(** The settled bets of the round with their currency, in the order of their
    identifiers. *)
Definition settled_rows (roundID : string) (settledAt : Z) (db : DB) : list (string * string * bet_row) :=
  omap (fun kv : string * bet_row =>
    if settled_now roundID settledAt kv.2
    then w ← wallets db.(money) !! bt_wallet_id kv.2; Some (kv.1, w_currency w, kv.2)
    else None) (merge_sort (fun x y => str_le x.1 y.1) (map_to_list (bets db.(app)))).

Fixpoint publish_results (roundID : string) (settledAt : Z) (rows : list (string * string * bet_row))
    (users : list string) : Tx () :=
  match users with
  | [] => mret ()
  | user :: rest =>
      payload ← gets (fun db =>
        u ← Schema.users db.(app) !! user;
        round ← rounds db.(app) !! roundID;
        g ← game_types db.(app) !! rd_game_type_id round;
        Some (personal_payload roundID round (gt_code g) user u settledAt
          (List.filter (fun r => bool_decide (bt_user_id r.2 = user)) rows)));
      (match payload with
       | Some p => id ← new_uuid; insert_outbox id "round" roundID "game.bet.settled" p settledAt
       | None => mret ()
       end);;
      publish_results roundID settledAt rows rest
  end.

Definition set_round (status : RoundStatus) (r : round_row) : round_row :=
  mk_round_row (rd_game_type_id r) (rd_sequence r) status (rd_bet_closes_at r) (rd_result_at r)
    (rd_outcome r) (rd_settled_at r) (rd_version r + 1).

Definition finish_round (outcome : list string) (settledAt : Z) (r : round_row) : round_row :=
  mk_round_row (rd_game_type_id r) (rd_sequence r) RoundSettled (rd_bet_closes_at r) (rd_result_at r)
    (Some (JArr (map JStr outcome))) (Some settledAt) (rd_version r + 1).

Definition update_round (id : string) (f : round_row -> round_row) : Tx () :=
  n ← update_row (R := round_row) id f;
  mret ().

Definition count_status (roundID status : string) (b : bet_row) : Z :=
  if bool_decide (bt_round_id b = roundID) && bool_decide (bt_status b = status) then 1 else 0.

## WHAT IS REQUIRED
Each record must be reproduced exactly, with nothing missing.

## ANSWER TO THE PROBLEM
(** The settled bets of the round with their currency, in the order of their
    identifiers. *)
Definition settled_rows (roundID : string) (settledAt : Z) (db : DB) : list (string * string * bet_row) :=
  omap (fun kv : string * bet_row =>
    if settled_now roundID settledAt kv.2
    then w ← wallets db.(money) !! bt_wallet_id kv.2; Some (kv.1, w_currency w, kv.2)
    else None) (merge_sort (fun x y => str_le x.1 y.1) (map_to_list (bets db.(app)))).

Fixpoint publish_results (roundID : string) (settledAt : Z) (rows : list (string * string * bet_row))
    (users : list string) : Tx () :=
  match users with
  | [] => mret ()
  | user :: rest =>
      payload ← gets (fun db =>
        u ← Schema.users db.(app) !! user;
        round ← rounds db.(app) !! roundID;
        g ← game_types db.(app) !! rd_game_type_id round;
        Some (personal_payload roundID round (gt_code g) user u settledAt
          (List.filter (fun r => bool_decide (bt_user_id r.2 = user)) rows)));
      (match payload with
       | Some p => id ← new_uuid; insert_outbox id "round" roundID "game.bet.settled" p settledAt
       | None => mret ()
       end);;
      publish_results roundID settledAt rows rest
  end.

Definition set_round (status : RoundStatus) (r : round_row) : round_row :=
  mk_round_row (rd_game_type_id r) (rd_sequence r) status (rd_bet_closes_at r) (rd_result_at r)
    (rd_outcome r) (rd_settled_at r) (rd_version r + 1).

Definition finish_round (outcome : list string) (settledAt : Z) (r : round_row) : round_row :=
  mk_round_row (rd_game_type_id r) (rd_sequence r) RoundSettled (rd_bet_closes_at r) (rd_result_at r)
    (Some (JArr (map JStr outcome))) (Some settledAt) (rd_version r + 1).

Definition update_round (id : string) (f : round_row -> round_row) : Tx () :=
  n ← update_row (R := round_row) id f;
  mret ().

Definition count_status (roundID status : string) (b : bet_row) : Z :=
  if bool_decide (bt_round_id b = roundID) && bool_decide (bt_status b = status) then 1 else 0.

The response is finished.